### [Action item]
Give back exactly the stretch of data below from the line holding "(** The saved" through the line holding "(dialog_text <$> modal", both ends included, and leave the remaining lines out.

══ Records for the task ══

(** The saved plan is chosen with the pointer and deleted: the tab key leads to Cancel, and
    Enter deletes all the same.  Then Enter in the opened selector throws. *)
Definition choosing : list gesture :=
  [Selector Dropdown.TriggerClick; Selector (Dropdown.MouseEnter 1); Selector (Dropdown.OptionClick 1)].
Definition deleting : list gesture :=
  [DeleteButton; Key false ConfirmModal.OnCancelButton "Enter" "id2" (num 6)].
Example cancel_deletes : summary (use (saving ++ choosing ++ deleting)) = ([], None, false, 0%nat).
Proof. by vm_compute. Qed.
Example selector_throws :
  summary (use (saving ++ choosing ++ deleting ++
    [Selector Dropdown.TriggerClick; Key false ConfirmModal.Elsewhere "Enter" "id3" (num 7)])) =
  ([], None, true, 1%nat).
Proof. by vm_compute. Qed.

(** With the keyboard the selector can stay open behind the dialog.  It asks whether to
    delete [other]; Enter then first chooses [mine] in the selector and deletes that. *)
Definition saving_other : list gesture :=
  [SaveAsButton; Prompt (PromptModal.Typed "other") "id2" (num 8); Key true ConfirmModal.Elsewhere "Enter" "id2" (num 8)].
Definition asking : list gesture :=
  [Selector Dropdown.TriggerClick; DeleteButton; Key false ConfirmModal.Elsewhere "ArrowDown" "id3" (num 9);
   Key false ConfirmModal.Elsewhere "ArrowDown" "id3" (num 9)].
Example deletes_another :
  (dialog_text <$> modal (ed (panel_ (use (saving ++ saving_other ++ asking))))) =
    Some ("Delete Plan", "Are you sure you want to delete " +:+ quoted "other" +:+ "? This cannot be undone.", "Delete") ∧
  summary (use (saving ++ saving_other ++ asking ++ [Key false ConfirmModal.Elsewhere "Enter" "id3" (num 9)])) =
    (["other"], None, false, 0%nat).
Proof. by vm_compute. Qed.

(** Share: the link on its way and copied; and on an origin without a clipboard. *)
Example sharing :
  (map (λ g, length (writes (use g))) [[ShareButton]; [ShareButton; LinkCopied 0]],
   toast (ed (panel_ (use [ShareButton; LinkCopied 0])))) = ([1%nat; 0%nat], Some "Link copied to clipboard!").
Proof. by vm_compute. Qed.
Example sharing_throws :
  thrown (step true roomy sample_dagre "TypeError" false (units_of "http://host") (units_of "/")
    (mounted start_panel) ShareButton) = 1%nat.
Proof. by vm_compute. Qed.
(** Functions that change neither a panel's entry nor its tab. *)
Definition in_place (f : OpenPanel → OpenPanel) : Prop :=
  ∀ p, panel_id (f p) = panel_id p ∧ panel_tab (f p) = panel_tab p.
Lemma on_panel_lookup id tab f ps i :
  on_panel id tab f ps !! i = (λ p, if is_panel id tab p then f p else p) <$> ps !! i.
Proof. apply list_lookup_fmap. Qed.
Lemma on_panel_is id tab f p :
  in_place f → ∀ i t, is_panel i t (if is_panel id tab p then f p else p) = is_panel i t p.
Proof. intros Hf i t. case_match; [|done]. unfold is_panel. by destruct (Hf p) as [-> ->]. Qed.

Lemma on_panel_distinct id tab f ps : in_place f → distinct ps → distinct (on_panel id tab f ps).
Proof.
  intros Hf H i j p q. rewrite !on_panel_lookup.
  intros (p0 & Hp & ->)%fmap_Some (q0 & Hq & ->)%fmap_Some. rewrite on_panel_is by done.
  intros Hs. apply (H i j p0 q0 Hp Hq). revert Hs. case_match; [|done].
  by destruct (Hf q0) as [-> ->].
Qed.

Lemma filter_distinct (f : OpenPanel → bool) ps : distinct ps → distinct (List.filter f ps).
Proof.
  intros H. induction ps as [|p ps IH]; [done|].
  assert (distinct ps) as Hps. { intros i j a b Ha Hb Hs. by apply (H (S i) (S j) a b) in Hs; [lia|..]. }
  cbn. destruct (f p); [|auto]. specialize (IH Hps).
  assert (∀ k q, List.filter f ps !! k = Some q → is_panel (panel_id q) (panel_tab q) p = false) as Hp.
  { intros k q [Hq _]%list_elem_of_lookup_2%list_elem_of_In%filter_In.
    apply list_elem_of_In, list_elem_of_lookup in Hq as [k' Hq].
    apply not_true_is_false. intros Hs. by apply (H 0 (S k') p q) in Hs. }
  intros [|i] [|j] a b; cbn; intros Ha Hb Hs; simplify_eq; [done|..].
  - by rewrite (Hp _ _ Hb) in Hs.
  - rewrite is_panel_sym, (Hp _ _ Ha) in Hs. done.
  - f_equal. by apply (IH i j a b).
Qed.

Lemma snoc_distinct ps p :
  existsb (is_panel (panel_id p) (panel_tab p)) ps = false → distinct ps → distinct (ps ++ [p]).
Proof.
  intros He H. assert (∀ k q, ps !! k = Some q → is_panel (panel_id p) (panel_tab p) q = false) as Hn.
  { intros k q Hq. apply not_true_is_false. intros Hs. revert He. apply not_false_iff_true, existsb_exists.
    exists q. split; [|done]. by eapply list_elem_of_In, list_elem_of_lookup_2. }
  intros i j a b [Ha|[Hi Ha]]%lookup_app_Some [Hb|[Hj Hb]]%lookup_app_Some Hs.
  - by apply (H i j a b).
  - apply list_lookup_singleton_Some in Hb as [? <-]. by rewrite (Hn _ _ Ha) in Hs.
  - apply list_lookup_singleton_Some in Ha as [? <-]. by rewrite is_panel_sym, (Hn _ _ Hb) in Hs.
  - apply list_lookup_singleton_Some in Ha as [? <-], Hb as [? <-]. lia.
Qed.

═══
══ Records for the task ══

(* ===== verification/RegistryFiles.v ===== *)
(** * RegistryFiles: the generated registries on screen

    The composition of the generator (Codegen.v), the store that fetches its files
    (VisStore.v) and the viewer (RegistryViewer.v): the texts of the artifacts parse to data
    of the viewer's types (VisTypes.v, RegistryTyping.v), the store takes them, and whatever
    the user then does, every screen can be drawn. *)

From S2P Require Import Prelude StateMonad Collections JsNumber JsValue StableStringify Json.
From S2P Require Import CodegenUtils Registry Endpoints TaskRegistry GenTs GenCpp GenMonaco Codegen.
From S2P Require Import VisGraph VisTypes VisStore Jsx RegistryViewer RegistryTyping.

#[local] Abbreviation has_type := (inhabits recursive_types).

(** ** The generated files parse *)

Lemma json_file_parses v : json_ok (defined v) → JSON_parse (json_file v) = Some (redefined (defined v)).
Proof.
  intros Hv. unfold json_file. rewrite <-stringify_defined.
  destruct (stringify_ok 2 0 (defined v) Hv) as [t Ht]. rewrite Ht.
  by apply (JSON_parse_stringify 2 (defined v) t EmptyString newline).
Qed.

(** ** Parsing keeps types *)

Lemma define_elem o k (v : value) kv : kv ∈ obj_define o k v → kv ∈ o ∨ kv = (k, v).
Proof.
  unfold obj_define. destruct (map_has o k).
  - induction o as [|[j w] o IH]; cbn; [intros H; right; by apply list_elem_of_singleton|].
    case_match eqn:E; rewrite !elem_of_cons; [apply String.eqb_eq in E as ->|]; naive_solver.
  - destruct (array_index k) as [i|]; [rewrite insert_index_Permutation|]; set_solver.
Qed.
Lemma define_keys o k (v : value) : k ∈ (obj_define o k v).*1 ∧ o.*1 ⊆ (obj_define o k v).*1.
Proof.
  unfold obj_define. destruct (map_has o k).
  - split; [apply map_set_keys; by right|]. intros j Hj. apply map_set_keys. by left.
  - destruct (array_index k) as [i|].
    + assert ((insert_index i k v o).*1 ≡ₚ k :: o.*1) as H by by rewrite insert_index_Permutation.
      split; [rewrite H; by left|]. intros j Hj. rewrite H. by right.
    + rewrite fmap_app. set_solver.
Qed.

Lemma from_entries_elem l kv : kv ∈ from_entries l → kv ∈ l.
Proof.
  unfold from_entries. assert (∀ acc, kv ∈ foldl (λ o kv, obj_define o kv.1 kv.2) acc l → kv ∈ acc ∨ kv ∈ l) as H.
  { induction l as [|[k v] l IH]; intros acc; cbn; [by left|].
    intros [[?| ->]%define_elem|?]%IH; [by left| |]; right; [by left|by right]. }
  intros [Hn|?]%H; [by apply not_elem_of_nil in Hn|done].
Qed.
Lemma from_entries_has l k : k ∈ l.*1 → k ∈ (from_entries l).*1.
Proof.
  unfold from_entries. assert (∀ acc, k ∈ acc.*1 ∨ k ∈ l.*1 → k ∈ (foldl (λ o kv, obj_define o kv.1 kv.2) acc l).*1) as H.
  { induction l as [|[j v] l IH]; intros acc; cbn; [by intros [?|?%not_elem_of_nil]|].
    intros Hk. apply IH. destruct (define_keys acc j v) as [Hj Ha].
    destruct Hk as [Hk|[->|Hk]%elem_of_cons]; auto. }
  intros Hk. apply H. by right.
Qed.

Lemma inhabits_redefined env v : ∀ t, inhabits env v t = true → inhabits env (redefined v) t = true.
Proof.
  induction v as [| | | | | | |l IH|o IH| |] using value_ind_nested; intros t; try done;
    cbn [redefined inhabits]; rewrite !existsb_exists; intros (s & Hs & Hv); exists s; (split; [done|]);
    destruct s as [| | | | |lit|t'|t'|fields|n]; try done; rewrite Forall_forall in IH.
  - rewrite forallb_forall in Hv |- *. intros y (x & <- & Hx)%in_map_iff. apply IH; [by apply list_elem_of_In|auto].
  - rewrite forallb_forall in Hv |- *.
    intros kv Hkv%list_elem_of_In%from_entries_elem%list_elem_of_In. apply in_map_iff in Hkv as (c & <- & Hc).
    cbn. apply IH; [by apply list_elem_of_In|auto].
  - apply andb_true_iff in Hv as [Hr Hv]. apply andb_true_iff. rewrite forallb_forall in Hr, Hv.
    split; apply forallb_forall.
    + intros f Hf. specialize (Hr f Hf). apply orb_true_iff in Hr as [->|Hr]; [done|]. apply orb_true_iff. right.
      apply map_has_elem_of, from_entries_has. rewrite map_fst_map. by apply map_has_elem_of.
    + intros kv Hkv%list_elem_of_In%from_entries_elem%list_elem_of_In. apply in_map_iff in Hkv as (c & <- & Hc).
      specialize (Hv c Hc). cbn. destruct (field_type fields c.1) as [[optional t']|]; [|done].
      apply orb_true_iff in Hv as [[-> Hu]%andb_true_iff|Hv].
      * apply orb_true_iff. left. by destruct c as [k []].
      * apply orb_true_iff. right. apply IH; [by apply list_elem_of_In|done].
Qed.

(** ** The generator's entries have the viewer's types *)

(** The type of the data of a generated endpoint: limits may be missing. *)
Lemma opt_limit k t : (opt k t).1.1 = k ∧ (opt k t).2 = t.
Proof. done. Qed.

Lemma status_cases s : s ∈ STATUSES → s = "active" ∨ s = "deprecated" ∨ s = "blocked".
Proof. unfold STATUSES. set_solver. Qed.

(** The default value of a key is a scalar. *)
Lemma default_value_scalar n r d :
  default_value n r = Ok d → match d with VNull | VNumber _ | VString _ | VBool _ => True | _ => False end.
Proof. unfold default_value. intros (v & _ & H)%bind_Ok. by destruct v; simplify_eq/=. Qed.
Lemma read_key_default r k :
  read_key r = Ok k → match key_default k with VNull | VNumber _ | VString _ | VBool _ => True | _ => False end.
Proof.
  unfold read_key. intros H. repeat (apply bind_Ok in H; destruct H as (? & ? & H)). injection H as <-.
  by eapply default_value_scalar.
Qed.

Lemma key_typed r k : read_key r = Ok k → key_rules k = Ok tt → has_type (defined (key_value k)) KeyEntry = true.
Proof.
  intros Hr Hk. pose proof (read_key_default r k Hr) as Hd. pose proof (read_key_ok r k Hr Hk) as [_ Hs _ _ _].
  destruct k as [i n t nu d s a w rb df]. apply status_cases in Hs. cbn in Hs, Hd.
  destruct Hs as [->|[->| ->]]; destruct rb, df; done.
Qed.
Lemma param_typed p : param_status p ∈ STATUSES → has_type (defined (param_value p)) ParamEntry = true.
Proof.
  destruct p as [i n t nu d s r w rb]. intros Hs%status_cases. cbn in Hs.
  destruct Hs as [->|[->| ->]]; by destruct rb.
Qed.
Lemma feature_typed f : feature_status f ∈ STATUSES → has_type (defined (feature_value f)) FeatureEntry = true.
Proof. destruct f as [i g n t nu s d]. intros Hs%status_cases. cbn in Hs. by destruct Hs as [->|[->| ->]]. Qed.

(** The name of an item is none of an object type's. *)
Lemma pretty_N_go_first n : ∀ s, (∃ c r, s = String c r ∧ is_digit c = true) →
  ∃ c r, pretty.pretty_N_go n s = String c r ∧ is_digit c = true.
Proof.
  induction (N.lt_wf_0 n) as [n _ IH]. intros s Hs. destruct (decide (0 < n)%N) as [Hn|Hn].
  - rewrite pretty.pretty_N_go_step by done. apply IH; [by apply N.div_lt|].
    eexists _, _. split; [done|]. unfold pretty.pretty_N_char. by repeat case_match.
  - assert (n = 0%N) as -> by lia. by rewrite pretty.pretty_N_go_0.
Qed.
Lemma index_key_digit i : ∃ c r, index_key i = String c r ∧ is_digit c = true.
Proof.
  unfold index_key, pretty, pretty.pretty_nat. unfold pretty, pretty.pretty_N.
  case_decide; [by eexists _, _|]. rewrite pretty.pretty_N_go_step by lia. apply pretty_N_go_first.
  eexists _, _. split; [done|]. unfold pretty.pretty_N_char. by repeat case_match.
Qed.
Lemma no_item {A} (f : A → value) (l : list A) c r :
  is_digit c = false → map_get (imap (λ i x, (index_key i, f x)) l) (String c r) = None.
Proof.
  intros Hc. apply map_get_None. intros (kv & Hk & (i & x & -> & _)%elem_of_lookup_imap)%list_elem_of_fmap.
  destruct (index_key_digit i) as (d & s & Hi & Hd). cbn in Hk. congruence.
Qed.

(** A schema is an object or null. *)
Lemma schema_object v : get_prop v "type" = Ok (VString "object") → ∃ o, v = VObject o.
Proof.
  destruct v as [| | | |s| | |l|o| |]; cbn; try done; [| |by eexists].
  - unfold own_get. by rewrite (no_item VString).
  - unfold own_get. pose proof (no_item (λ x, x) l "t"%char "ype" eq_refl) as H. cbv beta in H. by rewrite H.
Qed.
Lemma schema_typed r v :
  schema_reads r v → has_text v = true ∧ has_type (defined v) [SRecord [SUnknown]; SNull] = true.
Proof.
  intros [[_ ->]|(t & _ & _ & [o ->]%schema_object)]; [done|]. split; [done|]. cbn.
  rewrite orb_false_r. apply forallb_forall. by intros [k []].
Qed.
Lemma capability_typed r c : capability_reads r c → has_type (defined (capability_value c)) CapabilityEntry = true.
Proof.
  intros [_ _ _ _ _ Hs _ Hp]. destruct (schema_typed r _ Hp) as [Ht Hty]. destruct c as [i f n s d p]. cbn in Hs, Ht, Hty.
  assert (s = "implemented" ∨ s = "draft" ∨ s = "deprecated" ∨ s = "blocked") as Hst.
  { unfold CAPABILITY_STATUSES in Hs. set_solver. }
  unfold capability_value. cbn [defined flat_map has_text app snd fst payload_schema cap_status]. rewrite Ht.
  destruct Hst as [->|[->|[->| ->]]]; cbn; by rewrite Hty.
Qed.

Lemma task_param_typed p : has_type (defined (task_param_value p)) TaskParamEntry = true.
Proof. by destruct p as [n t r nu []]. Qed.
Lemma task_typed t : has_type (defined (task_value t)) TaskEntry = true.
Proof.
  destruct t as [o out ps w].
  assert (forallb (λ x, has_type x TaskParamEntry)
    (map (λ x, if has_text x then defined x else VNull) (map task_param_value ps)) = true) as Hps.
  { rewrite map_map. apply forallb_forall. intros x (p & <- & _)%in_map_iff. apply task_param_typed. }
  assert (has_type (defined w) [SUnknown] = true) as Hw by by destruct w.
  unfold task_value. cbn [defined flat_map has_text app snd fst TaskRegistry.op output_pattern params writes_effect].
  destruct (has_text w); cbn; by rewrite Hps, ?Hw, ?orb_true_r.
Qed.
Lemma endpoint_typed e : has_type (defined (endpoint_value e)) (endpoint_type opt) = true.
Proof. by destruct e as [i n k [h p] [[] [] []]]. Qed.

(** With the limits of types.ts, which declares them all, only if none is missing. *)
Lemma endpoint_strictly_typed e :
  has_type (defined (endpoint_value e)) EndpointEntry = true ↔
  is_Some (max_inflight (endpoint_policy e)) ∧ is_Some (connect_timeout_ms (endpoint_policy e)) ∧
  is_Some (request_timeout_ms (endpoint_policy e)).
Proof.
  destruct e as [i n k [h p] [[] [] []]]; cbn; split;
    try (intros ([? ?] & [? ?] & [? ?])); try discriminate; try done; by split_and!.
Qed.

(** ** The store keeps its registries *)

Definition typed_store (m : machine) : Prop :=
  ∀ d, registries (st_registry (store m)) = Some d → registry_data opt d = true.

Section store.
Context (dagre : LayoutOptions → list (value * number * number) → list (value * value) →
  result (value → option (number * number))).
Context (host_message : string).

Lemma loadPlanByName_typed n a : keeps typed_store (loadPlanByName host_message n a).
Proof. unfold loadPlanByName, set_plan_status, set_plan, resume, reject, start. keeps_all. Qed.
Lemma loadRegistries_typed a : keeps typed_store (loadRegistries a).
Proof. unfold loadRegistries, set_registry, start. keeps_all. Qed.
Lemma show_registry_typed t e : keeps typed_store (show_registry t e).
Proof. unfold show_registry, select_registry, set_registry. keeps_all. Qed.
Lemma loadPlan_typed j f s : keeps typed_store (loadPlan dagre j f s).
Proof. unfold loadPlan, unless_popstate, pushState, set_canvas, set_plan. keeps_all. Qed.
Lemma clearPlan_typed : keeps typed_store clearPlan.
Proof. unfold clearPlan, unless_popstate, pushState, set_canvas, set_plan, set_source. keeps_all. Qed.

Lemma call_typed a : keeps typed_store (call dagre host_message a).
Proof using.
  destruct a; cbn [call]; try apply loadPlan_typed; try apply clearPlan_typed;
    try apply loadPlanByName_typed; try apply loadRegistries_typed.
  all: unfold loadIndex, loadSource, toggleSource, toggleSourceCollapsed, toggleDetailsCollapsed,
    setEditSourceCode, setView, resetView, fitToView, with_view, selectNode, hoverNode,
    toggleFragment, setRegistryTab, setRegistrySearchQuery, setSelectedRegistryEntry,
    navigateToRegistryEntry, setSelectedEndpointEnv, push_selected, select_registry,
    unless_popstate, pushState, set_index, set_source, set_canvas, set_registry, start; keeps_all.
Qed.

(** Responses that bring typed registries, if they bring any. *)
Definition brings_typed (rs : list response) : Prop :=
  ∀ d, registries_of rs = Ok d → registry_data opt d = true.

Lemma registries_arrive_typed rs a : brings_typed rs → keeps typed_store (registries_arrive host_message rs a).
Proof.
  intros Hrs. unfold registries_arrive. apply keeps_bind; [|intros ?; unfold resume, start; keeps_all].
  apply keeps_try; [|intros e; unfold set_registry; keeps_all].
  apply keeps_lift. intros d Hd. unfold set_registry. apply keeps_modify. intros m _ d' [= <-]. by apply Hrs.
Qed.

═══

### [Result of the task]
(** The saved plan is chosen with the pointer and deleted: the tab key leads to Cancel, and
    Enter deletes all the same.  Then Enter in the opened selector throws. *)
Definition choosing : list gesture :=
  [Selector Dropdown.TriggerClick; Selector (Dropdown.MouseEnter 1); Selector (Dropdown.OptionClick 1)].
Definition deleting : list gesture :=
  [DeleteButton; Key false ConfirmModal.OnCancelButton "Enter" "id2" (num 6)].
Example cancel_deletes : summary (use (saving ++ choosing ++ deleting)) = ([], None, false, 0%nat).
Proof. by vm_compute. Qed.
Example selector_throws :
  summary (use (saving ++ choosing ++ deleting ++
    [Selector Dropdown.TriggerClick; Key false ConfirmModal.Elsewhere "Enter" "id3" (num 7)])) =
  ([], None, true, 1%nat).
Proof. by vm_compute. Qed.

(** With the keyboard the selector can stay open behind the dialog.  It asks whether to
    delete [other]; Enter then first chooses [mine] in the selector and deletes that. *)
Definition saving_other : list gesture :=
  [SaveAsButton; Prompt (PromptModal.Typed "other") "id2" (num 8); Key true ConfirmModal.Elsewhere "Enter" "id2" (num 8)].
Definition asking : list gesture :=
  [Selector Dropdown.TriggerClick; DeleteButton; Key false ConfirmModal.Elsewhere "ArrowDown" "id3" (num 9);
   Key false ConfirmModal.Elsewhere "ArrowDown" "id3" (num 9)].
Example deletes_another :
  (dialog_text <$> modal (ed (panel_ (use (saving ++ saving_other ++ asking))))) =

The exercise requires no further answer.